Your grammar course might be the "main meal" of your French learning, but it's also good to have a collection of tasty little French "snacks" that you can use to inject a bit of variety into your study.
These can help restart your motivation (if it needs a little oomph), flesh out your knowledge of Francophone culture, or stand in when you don't really feel like doing a "proper" lesson today.
Here are some of my favorite French "snacks", but I'm sure you'll find your own favorites too!
Geraldine sells online classes that you might end up trying, but she was first famous for her Youtube channel.
You could easily start with anything that is featured on her homepage, but if that's too much choice, my advice would be to start with her French greetings playlist, and then go for her super-useful Everyday life in France playlist. From there, the bubbly Frenchwoman's got your back, from 5-minute videos on how to pronounce just one sound, to 30-minute nanofictions.
You can also hear her thoughts on the portrayal of French characters in cartoons, and things you should definitely not say in French.
Continuing our theme of smart, sassy French women, Alexa has a hugely popular YouTube channel full of French language videos — all produced with a wicked sense of humor.
If you'd like a different perspective on some of the things you'll be covering in your grammar course, you can dive into her Practise your French playlist, and she also has a lot of videos covering "real life French" pronunciation, like this one:
Coffee Break Languages is an old-timer in the "language-learning-to-go" landscape.

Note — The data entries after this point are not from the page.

(** * RcloneAPI: the path-safe remote file-management endpoints

    A shallow embedding of [files.py] (list, download, delete, mkdir, move)
    and of the upload endpoints of [main.py], with the properties the
    specification states about them; then the accounts, the startup and the
    token exchange of [main.py], the queries of [dashboard.py] on the upload
    table, and the routes of [api.py].

    Conventions of the embedding:
    - text is [string]; the output of a subprocess is modelled as the text
      it decodes to;
    - an endpoint is a computation in a state-and-exception monad over a
      [World]: the local file system, the upload table, and the log of the
      [rclone] command lines spawned so far;
    - what [rclone] answers is given by the environment ([Env]), as a
      function of how many subprocesses ran before and of the command line;
      a subprocess can always be spawned, and locally it does no more than
      write regular files;
    - the local file system has no symbolic links, and is a finite map from
      path strings to files and directories;
    - the text of an [HTTPException] is Starlette's, the status followed by
      the detail. *)

From Stdlib Require Import ZArith List Ascii String Bool Lia.
From stdpp Require Import base option strings gmap pretty.

Local Open Scope Z_scope.

(** ** Python string operations *)

Module Str.

(** [s.startswith(p)]. *)
Fixpoint startswith (p s : string) : bool :=
  match p, s with
  | EmptyString, _ => true
  | String _ _, EmptyString => false
  | String a p', String b s' => Ascii.eqb a b && startswith p' s'
  end.

(** [needle in hay]. *)
Fixpoint contains (needle hay : string) : bool :=
  match hay with
  | EmptyString => startswith needle EmptyString
  | String _ rest => startswith needle hay || contains needle rest
  end.

(** [s.split(sep)] for a one-character separator. *)
Fixpoint split (sep : ascii) (s : string) : list string :=
  match s with
  | EmptyString => [EmptyString]
  | String c rest =>
      if Ascii.eqb c sep then EmptyString :: split sep rest
      else match split sep rest with
           | h :: t => String c h :: t
           | [] => [String c EmptyString]
           end
  end.

(** [sep.join(parts)]. *)
Fixpoint join (sep : string) (parts : list string) : string :=
  match parts with
  | [] => EmptyString
  | [p] => p
  | p :: rest => p +:+ sep +:+ join sep rest
  end.

(** [s.replace(old, new)] for a non-empty [old]: one pass from the left,
    occurrences that do not overlap; [skip] counts the characters of a match
    still to be dropped. *)
Fixpoint replace_from (old new : string) (skip : nat) (s : string) : string :=
  match s with
  | EmptyString => EmptyString
  | String c rest =>
      match skip with
      | S k => replace_from old new k rest
      | O =>
          if startswith old s
          then new +:+ replace_from old new (Nat.pred (String.length old)) rest
          else String c (replace_from old new O rest)
      end
  end.

Definition replace (old new s : string) : string := replace_from old new O s.

(** The characters [bytes.strip()] removes: space, tab, newline, carriage
    return, vertical tab and form feed. *)
Definition is_space (c : ascii) : bool :=
  let n := nat_of_ascii c in
  (Nat.eqb n 32 || (Nat.leb 9 n && Nat.leb n 13))%bool.

Fixpoint lstrip (s : string) : string :=
  match s with
  | EmptyString => EmptyString
  | String c rest => if is_space c then lstrip rest else s
  end.

Fixpoint rstrip (s : string) : string :=
  match s with
  | EmptyString => EmptyString
  | String c rest =>
      match rstrip rest with
      | EmptyString => if is_space c then EmptyString else String c EmptyString
      | r => String c r
      end
  end.

Definition strip (s : string) : string := rstrip (lstrip s).

(** Truth value of a string: non-empty. *)
Definition truthy (s : string) : bool :=
  match s with EmptyString => false | _ => true end.

End Str.

(** ** pathlib and os.path on POSIX

    A pure path is its root (empty, ["/"] or ["//"]) and its parts. *)

Record PurePath := mkPath { root : string; parts : list string }.

Definition nonblank_part (x : string) : bool :=
  negb (String.eqb x EmptyString) && negb (String.eqb x ".").

(** [posixpath.splitroot]: exactly two leading slashes are a root of their own. *)
Definition splitroot (p : string) : string * string :=
  match p with
  | String "/" (String "/" (String "/" r)) => ("/", String "/" (String "/" r))
  | String "/" (String "/" r) => ("//", r)
  | String "/" r => ("/", r)
  | _ => (EmptyString, p)
  end.

(** [Path(s)]: empty and ["."] components are dropped, [".."] is kept. *)
Definition Path (s : string) : PurePath :=
  let '(rt, rel) := splitroot s in
  mkPath rt (filter (fun x => nonblank_part x = true) (Str.split "/" rel)).

(** [str(p)]. *)
Definition path_str (p : PurePath) : string :=
  match root p, parts p with
  | EmptyString, [] => "."
  | rt, ps => rt +:+ Str.join "/" ps
  end.

(** [p.name]: the last part, or the empty string. *)
Definition path_name (p : PurePath) : string := List.last (parts p) EmptyString.

(** [p.parent]. *)
Definition path_parent (p : PurePath) : PurePath :=
  mkPath (root p) (List.removelast (parts p)).

(** [p / s]: an absolute right operand replaces the left one. *)
Definition path_div (p : PurePath) (s : string) : PurePath :=
  let q := Path s in
  match root q with
  | EmptyString => mkPath (root p) (parts p ++ parts q)
  | _ => q
  end.

(** [os.path.join(a, b)]. *)
Definition os_path_join (a b : string) : string :=
  if Str.startswith "/" b then b
  else if String.eqb a EmptyString then b
  else if String.eqb (String.substring (String.length a - 1) 1 a) "/" then a +:+ b
  else a +:+ "/" +:+ b.

(** ** Exceptions, the world and the endpoint monad *)

(** Python exceptions: FastAPI's [HTTPException], and any other exception
    with the text [str(e)] gives for it. *)
Inductive exn :=
| HTTPException (status_code : Z) (detail : string)
| PyError (kind : string) (message : string).

(** [str(e)]; Starlette's [HTTPException.__str__] gives ["<status>: <detail>"]. *)
Definition exn_str (e : exn) : string :=
  match e with
  | HTTPException s d => pretty s +:+ ": " +:+ d
  | PyError _ m => m
  end.

(** An [OSError] of the operating system about the file [p]. *)
Definition os_error (kind what p : string) : exn :=
  PyError kind (what +:+ ": '" +:+ p +:+ "'").

(** An entry of the local file system. *)
Inductive node := File (content : string) | Dir.

(** A finished subprocess: [process.returncode] and what [communicate()]
    returned, together with the regular files the tool wrote locally
    (rclone writes local files only when it copies down). *)
Record Proc := mkProc {
  returncode : Z;
  stdout : string;
  stderr : string;
  deposits : list (string * string)
}.

(** One entry of rclone's [lsjson] output, as [json.loads] returns it; the
    entries are taken to carry the five fields the endpoint reads, with the
    types rclone gives them. *)
Record LsEntry := mkLsEntry {
  entry_Path : string;
  entry_Name : string;
  entry_IsDir : bool;
  entry_Size : Z;
  entry_ModTime : string
}.

(** [models.User] (the authenticated user) and [models.FileUpload]. *)
Record User := mkUser { user_id : Z; username : string }.

Record FileUpload := mkFileUpload {
  fu_filename : string;
  fu_size : Z;
  fu_mime_type : string;
  fu_upload_path : string;
  fu_status : string;
  fu_uploaded_by : Z
}.

(** FastAPI's [UploadFile]. *)
Record UploadFile := mkUploadFile {
  uf_filename : string;
  uf_size : Z;
  uf_content_type : string;
  uf_body : string
}.

(** What the process does not decide: the working directory (its resolved
    parts), the outcome of the [n]-th spawned subprocess given its command
    line, and [json.loads] (on the left the text of the exception it raises). *)
Record Env := mkEnv {
  cwd : list string;
  rclone : nat -> list string -> Proc;
  json_loads : string -> string + list LsEntry
}.

(** The state an endpoint reads and writes. The local file system is a flat
    finite map from path strings to entries: path strings are not identified
    up to normalisation, and creating a file does not ask for its parent.
    [calls] logs the command lines spawned, [writes] the paths opened for
    writing; [table] is the committed upload table and [pending] the
    session's uncommitted additions; [uploaded_files] is the list of that
    name the batch upload fills while it stages and reads back in its
    cleanup, also after an exception. *)
Record World := mkWorld {
  fs : gmap string node;
  table : list FileUpload;
  pending : list FileUpload;
  calls : list (list string);
  writes : list string;
  uploaded_files : list string
}.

It offers subscription-based online courses that you can pay for, but it also has a huge library of free material in both podcast form and on their YouTube channel.
If you're brand new to learning French and you'd like to get started with some useful conversational basics, you could start at Season 1 of the podcast. If you're not a true beginner anymore, you can start at Season 2 of the podcast, which will give you more grammar to sink your teeth into.
If you prefer to watch videos, the "French to go" playlist on YouTube is excellent for beginners: Pierre-Benoît will teach you basic, useful French, by asking random people in the streets of France to speak French for you. Every video has a second part where you can listen again with English subtitles.
Memrise is essentially a souped-up flashcard tool for learning new vocabulary.
It's lovely to look at and a pleasure to use. Vocabulary is introduced to you, and then brought back again and again in different forms so you can practice your listening comprehension, your recall, and your writing. Most of the time it's multiple choice, so it's not particularly challenging, and it won't teach you a lot of language for the time you invest into it. But it's still a fun little tool to noodle around with.
I particularly like the use of video in the Memrise-created courses. You can hear phrases spoken by native speakers, at native speed, and in their own accents. You'll hear the same phrase multiple times from different speakers.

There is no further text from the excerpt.